(Stored items)
Lemma ClaimDeletionRequest_inv a b c e d x d' :
  ClaimDeletionRequest a b c e d = Ok (x, d') → hold_inv d → hold_inv d'.
Proof.
  unfold ClaimDeletionRequest. intros H I. insert_inv. rename s into id, d0 into q.
  match goal with H : first_due _ _ _ _ = Some _ |- _ => apply first_due_some in H as (Hq & Hdue & _) end.
  apply andb_true_iff in Hdue as [Hdue _]. unfold deletion_due in Hdue.
  pose proof (queue_due_active _ _ _ _ q Hdue eq_refl) as Hact.
  destruct (negb _); [|destruct (under_hold d (del_session_id q)) eqn:Hh]; insert_inv.
  3: apply (hold_inv_same (set_audit_events (λ l, l) (set_deletion_requests
       (alter (lease_deletion a (c + b) c) id) d))); [reflexivity..|].
  all: eapply (hold_inv_alter d d id q); [exact I|reflexivity|reflexivity|exact Hq|reflexivity|by left|]; done.
Qed.

Lemma lease_active q w : holds_deletion_lease q w = true → active_deletion q = true.
Proof. intros [H _]%deletion_lease_true. apply active_deletion_true. auto. Qed.

Lemma RequeueDeletionRequest_inv a b c e f d x d' :
  RequeueDeletionRequest a b c e f d = Ok (x, d') → hold_inv d → hold_inv d'.
Proof.
  unfold RequeueDeletionRequest. intros H I. insert_inv.
  match goal with H : negb _ = false |- _ => apply negb_false_iff, lease_active in H as Hact end.
  match goal with Hq : deletion_requests d !! a = Some ?q |- _ =>
    eapply (hold_inv_alter d d a q); [exact I|reflexivity|reflexivity|exact Hq|reflexivity|by left|] end.
  cbn. by destruct (_ <=? _).
Qed.

Lemma CompleteDeletionRequest_inv a b c d x d' :
  CompleteDeletionRequest a b c d = Ok (x, d') → hold_inv d → hold_inv d'.
Proof.
  unfold CompleteDeletionRequest. intros H I. insert_inv.
  match goal with H : delete_session_rows _ ?d1 = Ok (_, ?d2) |- _ =>
    assert (Kh : legal_holds d2 = legal_holds d)
      by (transitivity (legal_holds d1); [refine (keeps_ok _ _ _ _ _ _ H); unfold keeps; respects_all|done]);
    apply delete_session_rows_ok in H as (_ & _ & Kd & _) end.
  match goal with Hq : deletion_requests d !! a = Some ?q |- _ =>
    eapply (hold_inv_alter d _ a q); [exact I|exact Kh|exact Kd|exact Hq|reflexivity|..]; done end.
Qed.

Lemma RetryDeadLetterDeletionRequest_inv a b c e d x d' :
  RetryDeadLetterDeletionRequest a b c e d = Ok (x, d') → hold_inv d → hold_inv d'.
Proof.
  unfold RetryDeadLetterDeletionRequest. intros H I. insert_inv.
  match goal with H : exists_row _ _ = false |- _ => rewrite exists_row_false in H; rename H into Hn end.
  match goal with Hq : deletion_requests d !! a = Some ?q |- _ =>
    eapply (hold_inv_alter d d a q); [exact I|reflexivity|reflexivity|exact Hq|reflexivity| |done] end.
  intros _. right. intros k p Hk Hp Hact Hs. specialize (Hn k p Hp). cbn in Hn.
  rewrite (proj2 (seqb_false _ _) Hk), Hact, Hs in Hn. by rewrite (proj2 (seqb_true _ _)) in Hn.
Qed.

Lemma hold_inv_step d d' : step d d' → hold_inv d → hold_inv d'.
Proof.
  intros [req H] I. destruct (hold_request req) eqn:E.
  - destruct req; try discriminate E; cbn [exec] in H; unfold discard in H;
      try (apply bind_ok in H as (? & ? & H & Hr); injection Hr as <-);
      first [by eapply PlaceLegalHold_inv|by eapply ReleaseLegalHold_inv
            |by eapply RequestSessionDeletion_inv|by eapply ClaimDeletionRequest_inv
            |by eapply RequeueDeletionRequest_inv|by eapply CompleteDeletionRequest_inv
            |by eapply RetryDeadLetterDeletionRequest_inv].
  - pose proof (keeps_ok _ _ _ _ _ (exec_keeps_holds req E) H) as K. injection K as K1 K2.
    by eapply hold_inv_same.
Qed.

Lemma reachable_holds d : reachable d → hold_inv d.
Proof.
  apply reachable_ind; [|apply hold_inv_step].
  split; cbn; intros k q; intros; by rewrite lookup_empty in *.
Qed.


(** ** The transition request *)

Definition self_accepted : db :=
  run (begin_session ++ ask_transitions
    [SessionReady; SessionRecording; SessionFinalizing; SessionUploading; SessionSubmitted;
     SessionProcessing; SessionReadyForReview; SessionAccepted; SessionReleased]) initial_db.

(** The transition request alone bypasses the pipeline.  [TransitionSession] asks only
    for an edge of the table and for a consent on the way to READY, so the
    contributor's own transition requests take a session from READY to RELEASED
    although nothing was uploaded, validated, reviewed or put in a release. *)
Theorem transitions_bypass_pipeline :
  reachable self_accepted ∧
  ses_state <$> sessions self_accepted !! "sess_07" = Some SessionReleased ∧
  artifacts self_accepted = ∅ ∧ processing_jobs self_accepted = ∅ ∧
  validation_results self_accepted = ∅ ∧ reviews self_accepted = ∅ ∧
  release_sessions self_accepted = ∅.
Proof.
  split; [apply run_steps|]. split_and!; vm_compute; reflexivity.
Qed.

What to work on: Would you please repeat exactly the lines above, starting at the line with "Hq|reflexivity|by left|] end." and stopping at the line with "apply reachable_ind; [|apply", both included?

Output for this exercise:
    eapply (hold_inv_alter d d a q); [exact I|reflexivity|reflexivity|exact Hq|reflexivity|by left|] end.
  cbn. by destruct (_ <=? _).
Qed.

Lemma CompleteDeletionRequest_inv a b c d x d' :
  CompleteDeletionRequest a b c d = Ok (x, d') → hold_inv d → hold_inv d'.
Proof.
  unfold CompleteDeletionRequest. intros H I. insert_inv.
  match goal with H : delete_session_rows _ ?d1 = Ok (_, ?d2) |- _ =>
    assert (Kh : legal_holds d2 = legal_holds d)
      by (transitivity (legal_holds d1); [refine (keeps_ok _ _ _ _ _ _ H); unfold keeps; respects_all|done]);
    apply delete_session_rows_ok in H as (_ & _ & Kd & _) end.
  match goal with Hq : deletion_requests d !! a = Some ?q |- _ =>
    eapply (hold_inv_alter d _ a q); [exact I|exact Kh|exact Kd|exact Hq|reflexivity|..]; done end.
Qed.

Lemma RetryDeadLetterDeletionRequest_inv a b c e d x d' :
  RetryDeadLetterDeletionRequest a b c e d = Ok (x, d') → hold_inv d → hold_inv d'.
Proof.
  unfold RetryDeadLetterDeletionRequest. intros H I. insert_inv.
  match goal with H : exists_row _ _ = false |- _ => rewrite exists_row_false in H; rename H into Hn end.
  match goal with Hq : deletion_requests d !! a = Some ?q |- _ =>
    eapply (hold_inv_alter d d a q); [exact I|reflexivity|reflexivity|exact Hq|reflexivity| |done] end.
  intros _. right. intros k p Hk Hp Hact Hs. specialize (Hn k p Hp). cbn in Hn.
  rewrite (proj2 (seqb_false _ _) Hk), Hact, Hs in Hn. by rewrite (proj2 (seqb_true _ _)) in Hn.
Qed.

Lemma hold_inv_step d d' : step d d' → hold_inv d → hold_inv d'.
Proof.
  intros [req H] I. destruct (hold_request req) eqn:E.
  - destruct req; try discriminate E; cbn [exec] in H; unfold discard in H;
      try (apply bind_ok in H as (? & ? & H & Hr); injection Hr as <-);
      first [by eapply PlaceLegalHold_inv|by eapply ReleaseLegalHold_inv
            |by eapply RequestSessionDeletion_inv|by eapply ClaimDeletionRequest_inv
            |by eapply RequeueDeletionRequest_inv|by eapply CompleteDeletionRequest_inv
            |by eapply RetryDeadLetterDeletionRequest_inv].
  - pose proof (keeps_ok _ _ _ _ _ (exec_keeps_holds req E) H) as K. injection K as K1 K2.
    by eapply hold_inv_same.
Qed.

Lemma reachable_holds d : reachable d → hold_inv d.
Proof.
  apply reachable_ind; [|apply hold_inv_step].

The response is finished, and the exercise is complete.